■ What is expected ■
Report back each line of the records that contains the string "Hgaps".

■ Records from a data collection ■

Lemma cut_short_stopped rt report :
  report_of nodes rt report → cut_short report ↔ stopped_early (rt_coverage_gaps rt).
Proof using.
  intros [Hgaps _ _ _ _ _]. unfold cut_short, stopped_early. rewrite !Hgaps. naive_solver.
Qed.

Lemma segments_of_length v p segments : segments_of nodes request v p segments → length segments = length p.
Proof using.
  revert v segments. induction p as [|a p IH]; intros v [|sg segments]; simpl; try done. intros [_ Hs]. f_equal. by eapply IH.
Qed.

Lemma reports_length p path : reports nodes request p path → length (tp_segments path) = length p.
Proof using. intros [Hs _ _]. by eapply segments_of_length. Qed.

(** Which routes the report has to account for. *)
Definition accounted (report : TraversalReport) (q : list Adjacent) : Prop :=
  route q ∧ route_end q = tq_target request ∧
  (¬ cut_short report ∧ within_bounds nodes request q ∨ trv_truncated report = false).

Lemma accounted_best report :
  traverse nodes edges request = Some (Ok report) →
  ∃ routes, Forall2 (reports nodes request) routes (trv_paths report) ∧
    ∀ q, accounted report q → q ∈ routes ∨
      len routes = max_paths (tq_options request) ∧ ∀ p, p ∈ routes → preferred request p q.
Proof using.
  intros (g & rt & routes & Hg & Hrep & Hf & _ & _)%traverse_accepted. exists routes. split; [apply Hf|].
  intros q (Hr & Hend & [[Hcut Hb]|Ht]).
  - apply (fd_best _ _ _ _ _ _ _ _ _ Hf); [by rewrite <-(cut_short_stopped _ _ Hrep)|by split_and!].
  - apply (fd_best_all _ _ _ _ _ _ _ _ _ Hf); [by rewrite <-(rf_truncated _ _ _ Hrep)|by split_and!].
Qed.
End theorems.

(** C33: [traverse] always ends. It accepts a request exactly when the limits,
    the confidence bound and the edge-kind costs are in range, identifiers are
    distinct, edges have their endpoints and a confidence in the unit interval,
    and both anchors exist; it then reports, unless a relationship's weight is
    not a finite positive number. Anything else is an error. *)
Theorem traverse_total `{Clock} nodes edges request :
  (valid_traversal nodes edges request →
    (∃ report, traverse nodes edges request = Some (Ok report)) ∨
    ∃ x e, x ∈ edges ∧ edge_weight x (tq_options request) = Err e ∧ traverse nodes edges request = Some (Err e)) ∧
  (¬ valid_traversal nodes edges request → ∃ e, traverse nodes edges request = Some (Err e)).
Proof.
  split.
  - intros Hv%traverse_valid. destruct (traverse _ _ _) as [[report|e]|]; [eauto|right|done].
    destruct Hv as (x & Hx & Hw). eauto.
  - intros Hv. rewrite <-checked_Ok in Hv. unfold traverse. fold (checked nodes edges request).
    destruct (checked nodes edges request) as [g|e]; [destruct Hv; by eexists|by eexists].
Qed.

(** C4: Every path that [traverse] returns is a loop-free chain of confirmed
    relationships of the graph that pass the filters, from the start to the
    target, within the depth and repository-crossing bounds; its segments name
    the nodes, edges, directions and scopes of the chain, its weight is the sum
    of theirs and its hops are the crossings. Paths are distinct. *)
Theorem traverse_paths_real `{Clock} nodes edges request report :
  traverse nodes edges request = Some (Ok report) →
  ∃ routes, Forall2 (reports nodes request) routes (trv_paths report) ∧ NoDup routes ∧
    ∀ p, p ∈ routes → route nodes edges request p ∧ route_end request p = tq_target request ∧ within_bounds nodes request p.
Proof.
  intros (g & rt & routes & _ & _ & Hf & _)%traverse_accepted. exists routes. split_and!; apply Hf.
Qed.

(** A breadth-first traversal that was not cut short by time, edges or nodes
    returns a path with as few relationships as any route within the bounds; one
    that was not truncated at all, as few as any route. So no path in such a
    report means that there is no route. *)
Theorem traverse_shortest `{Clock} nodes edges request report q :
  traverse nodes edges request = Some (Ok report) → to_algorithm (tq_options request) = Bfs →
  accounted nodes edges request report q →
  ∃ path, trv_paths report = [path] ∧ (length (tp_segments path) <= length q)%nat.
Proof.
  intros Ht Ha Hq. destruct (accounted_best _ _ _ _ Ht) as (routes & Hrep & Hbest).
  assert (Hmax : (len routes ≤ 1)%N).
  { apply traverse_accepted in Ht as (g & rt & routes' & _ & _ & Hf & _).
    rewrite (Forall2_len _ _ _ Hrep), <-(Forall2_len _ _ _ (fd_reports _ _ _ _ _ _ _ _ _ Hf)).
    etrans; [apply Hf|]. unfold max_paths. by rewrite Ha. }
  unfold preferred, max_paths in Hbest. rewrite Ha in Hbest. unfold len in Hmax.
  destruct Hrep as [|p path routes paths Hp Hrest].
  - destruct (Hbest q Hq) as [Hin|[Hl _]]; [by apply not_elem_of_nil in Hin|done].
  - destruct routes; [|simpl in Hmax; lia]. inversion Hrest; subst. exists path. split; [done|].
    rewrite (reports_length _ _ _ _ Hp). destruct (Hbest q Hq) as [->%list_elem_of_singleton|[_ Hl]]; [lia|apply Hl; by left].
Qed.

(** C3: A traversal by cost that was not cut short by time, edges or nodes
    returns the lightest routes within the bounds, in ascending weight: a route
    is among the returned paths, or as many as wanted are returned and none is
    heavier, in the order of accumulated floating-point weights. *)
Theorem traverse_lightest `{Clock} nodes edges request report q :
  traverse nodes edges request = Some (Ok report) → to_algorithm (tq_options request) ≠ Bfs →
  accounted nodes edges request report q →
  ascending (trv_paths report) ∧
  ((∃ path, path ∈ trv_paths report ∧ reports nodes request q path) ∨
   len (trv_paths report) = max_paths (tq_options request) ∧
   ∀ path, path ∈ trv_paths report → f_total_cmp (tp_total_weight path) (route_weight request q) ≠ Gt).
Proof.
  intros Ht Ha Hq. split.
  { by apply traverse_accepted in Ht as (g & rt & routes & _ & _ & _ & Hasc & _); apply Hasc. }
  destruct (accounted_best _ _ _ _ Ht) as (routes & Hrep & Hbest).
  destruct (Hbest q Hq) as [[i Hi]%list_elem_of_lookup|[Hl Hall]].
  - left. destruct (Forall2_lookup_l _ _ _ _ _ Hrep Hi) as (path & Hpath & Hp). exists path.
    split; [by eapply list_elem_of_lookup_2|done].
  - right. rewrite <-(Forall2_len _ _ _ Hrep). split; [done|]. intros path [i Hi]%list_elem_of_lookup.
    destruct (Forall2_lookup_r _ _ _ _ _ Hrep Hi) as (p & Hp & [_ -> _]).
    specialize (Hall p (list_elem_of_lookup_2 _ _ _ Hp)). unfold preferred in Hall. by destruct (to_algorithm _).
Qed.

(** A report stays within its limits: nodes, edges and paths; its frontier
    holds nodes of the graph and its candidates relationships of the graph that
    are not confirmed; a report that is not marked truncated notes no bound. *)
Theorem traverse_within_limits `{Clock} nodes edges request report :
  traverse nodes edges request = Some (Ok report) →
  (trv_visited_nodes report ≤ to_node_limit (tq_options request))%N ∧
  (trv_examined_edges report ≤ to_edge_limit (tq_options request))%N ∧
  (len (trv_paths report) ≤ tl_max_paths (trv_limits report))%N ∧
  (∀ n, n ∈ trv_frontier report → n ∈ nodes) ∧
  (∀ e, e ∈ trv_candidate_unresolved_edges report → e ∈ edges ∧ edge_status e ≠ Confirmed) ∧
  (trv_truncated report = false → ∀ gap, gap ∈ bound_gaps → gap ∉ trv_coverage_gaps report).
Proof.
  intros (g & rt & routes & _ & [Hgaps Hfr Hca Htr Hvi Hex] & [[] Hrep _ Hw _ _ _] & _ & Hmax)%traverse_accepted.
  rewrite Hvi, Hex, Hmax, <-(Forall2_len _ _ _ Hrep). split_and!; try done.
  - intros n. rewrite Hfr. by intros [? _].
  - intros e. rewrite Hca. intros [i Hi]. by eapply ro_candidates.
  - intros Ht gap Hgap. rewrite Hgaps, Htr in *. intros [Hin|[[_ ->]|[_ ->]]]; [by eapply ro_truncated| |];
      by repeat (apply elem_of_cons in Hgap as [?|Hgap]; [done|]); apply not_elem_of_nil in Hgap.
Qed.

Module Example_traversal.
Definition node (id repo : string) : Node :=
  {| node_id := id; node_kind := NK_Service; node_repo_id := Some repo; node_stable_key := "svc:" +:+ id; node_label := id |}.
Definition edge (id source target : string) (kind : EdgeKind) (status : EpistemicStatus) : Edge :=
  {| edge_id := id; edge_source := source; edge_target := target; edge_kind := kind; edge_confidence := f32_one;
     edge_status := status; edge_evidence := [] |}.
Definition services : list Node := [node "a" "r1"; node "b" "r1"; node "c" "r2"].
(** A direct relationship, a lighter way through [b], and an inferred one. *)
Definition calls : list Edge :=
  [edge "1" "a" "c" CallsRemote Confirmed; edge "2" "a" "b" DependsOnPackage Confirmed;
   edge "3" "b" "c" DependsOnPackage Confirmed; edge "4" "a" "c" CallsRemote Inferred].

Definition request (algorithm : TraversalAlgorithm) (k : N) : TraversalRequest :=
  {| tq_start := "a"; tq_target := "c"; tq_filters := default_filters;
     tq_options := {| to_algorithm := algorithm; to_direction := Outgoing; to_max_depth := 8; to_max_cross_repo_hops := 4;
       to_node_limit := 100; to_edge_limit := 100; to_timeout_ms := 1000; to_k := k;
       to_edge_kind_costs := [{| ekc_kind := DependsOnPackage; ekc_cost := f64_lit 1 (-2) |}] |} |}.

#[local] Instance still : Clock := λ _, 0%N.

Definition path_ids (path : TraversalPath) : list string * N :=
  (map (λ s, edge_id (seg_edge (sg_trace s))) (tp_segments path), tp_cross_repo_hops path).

■ Answer to the exercise ■
  intros [Hgaps _ _ _ _ _]. unfold cut_short, stopped_early. rewrite !Hgaps. naive_solver.
  intros (g & rt & routes & _ & [Hgaps Hfr Hca Htr Hvi Hex] & [[] Hrep _ Hw _ _ _] & _ & Hmax)%traverse_accepted.
  - intros Ht gap Hgap. rewrite Hgaps, Htr in *. intros [Hin|[[_ ->]|[_ ->]]]; [by eapply ro_truncated| |];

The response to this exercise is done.